Hi codeforces
I was solving this problem:
You are given an undirected graph consisting of n vertices and n edges. It is guaranteed that the given graph is connected (i. e. it is possible to reach any vertex from any other vertex) and there are no self-loops and multiple edges in the graph.
Your task is to calculate the number of simple paths of length at least 1 in the given graph. Note that paths that differ only by their direction are considered the same (i. e. you have to calculate the number of undirected paths). For example, paths [1,2,3] and [3,2,1] are considered the same.
But I didn't notice that it has n edges (thought it had m edges which is given in the input), but I didn't find an answer better than n^2
so I want to ask , does anybody know a faster solution for the new problem(m edges )
Thanks!
How do you solve this problem with n^2? I suspect that this problem can be addressed to the Hamilton cycle in some way.
Update :
No, it's more difficult than Hamilton. It's 『Sharp-P-complete』. There is no polynomial algorithm for this problem, and also no acceptable approximation algorithm.

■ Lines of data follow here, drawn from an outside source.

(** C6.  [PushMessage(MessageTypeError, err, action)] stamps the
    envelope with the kind, the two attributes and, as the last
    attribute, the stack dump taken at that moment, and sends that
    envelope to the shard the range visits first.  Dispatching it reads
    the three attributes back: the directive none writes one log line
    with the error and the stack and does nothing else before the
    boundary runs; the directive shutdown calls [Shutdown] with that error
    and that stack; any other directive writes one warning and does not
    touch the shutdown flag. *)
Theorem Error_envelope_stack_and_directive (s : Server) (p : Pool) (start : nat)
    (err : error) (action : Z) :
  MessageTypeError <> MessageTypePacket ->
  MessageErrorActionShutdown <> MessageErrorActionNone ->
  messagePool s = Some p ->
  let msg := {| t := MessageTypeError;
                attrs := [AError err; AAction action; AString debugStack] |} in
  stamp (fst (Pool_Get p)) MessageTypeError [AError err; AAction action] = msg
  /\ last (attrs msg) = Some (AString debugStack)
  /\ PushMessage start MessageTypeError [AError err; AAction action] s
     = (let s' := set_messagePool (Some (snd (Pool_Get p))) s in
        match rangeFirst start (messageChannel s) with
        | None => (s', Ok tt)
        | Some (shard, channel) =>
            match send msg channel with
            | Ok channel' =>
                (set_messageChannel (<[shard := channel']> (messageChannel s)) s',
                 Ok tt)
            | Panics v => (s', Panics v)
            | Blocks => (s', Blocks)
            end
        end)
  /\ (forall s0,
        action = MessageErrorActionNone ->
        handle msg s0
        = (set_effects (effects s0 ++ [LogErrorWithStack debugStack err]) s0, Ok tt)
        /\ dispatchMessage msg s0
           = boundary msg None
               (set_effects (effects s0 ++ [LogErrorWithStack debugStack err]) s0))
  /\ (forall s0,
        action = MessageErrorActionShutdown ->
        handle msg s0 = Shutdown (Some err) [debugStack] s0)
  /\ (forall s0,
        action <> MessageErrorActionNone ->
        action <> MessageErrorActionShutdown ->
        handle msg s0
        = (set_effects (effects s0 ++ [LogActionNotSupported action]) s0, Ok tt)
        /\ dispatchMessage msg s0
           = boundary msg None
               (set_effects (effects s0 ++ [LogActionNotSupported action]) s0)).
Proof.
  intros Hkind Hactions Hpool msg.
  assert (Hstamp : stamp (fst (Pool_Get p)) MessageTypeError
                     [AError err; AAction action] = msg).
  { rewrite stamp_eq, Z.eqb_refl. reflexivity. }
  split; [exact Hstamp |].
  split; [reflexivity |].
  split.
  { rewrite (PushMessage_run _ _ _ _ _ Hpool). cbv zeta. now rewrite Hstamp. }
  assert (Hnone : forall s0, action = MessageErrorActionNone ->
            handle msg s0
            = (set_effects (effects s0 ++ [LogErrorWithStack debugStack err]) s0, Ok tt)).
  { intros s0 ->. unfold msg. rewrite handle_Error by assumption.
    now rewrite Z.eqb_refl. }
  assert (Hother : forall s0, action <> MessageErrorActionNone ->
            action <> MessageErrorActionShutdown ->
            handle msg s0
            = (set_effects (effects s0 ++ [LogActionNotSupported action]) s0, Ok tt)).
  { intros s0 Hn Hs. unfold msg. rewrite handle_Error by assumption.
    destruct (action =? MessageErrorActionNone) eqn:E1;
      [apply Z.eqb_eq in E1; contradiction |].
    destruct (action =? MessageErrorActionShutdown) eqn:E2;
      [apply Z.eqb_eq in E2; contradiction |].
    reflexivity. }
  split; [| split].
  - intros s0 Haction. split; [now apply Hnone |].
    unfold dispatchMessage, bind, recover. now rewrite (Hnone s0 Haction).
  - intros s0 ->. unfold msg. rewrite handle_Error by assumption.
    destruct (MessageErrorActionShutdown =? MessageErrorActionNone) eqn:E1;
      [apply Z.eqb_eq in E1; contradiction |].
    now rewrite Z.eqb_refl.
  - intros s0 Hn Hs. split; [now apply Hother |].
    unfold dispatchMessage, bind, recover. now rewrite (Hother s0 Hn Hs).
Qed.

reference : https://epubs.siam.org/doi/abs/10.1137/0208032
That is only true for a general graph. This graph has a special structure which allows an efficient solution.
You need to worry about your TOEFL scores.
Oh my bad didn't read carefully.
Ok , thanks a lot !
What if there is a cycle in the graph?
yes , if there is m edges there can be a lot of cycles, that's why I'm asking for a solution
Oops, I understood the problem incorrectly :)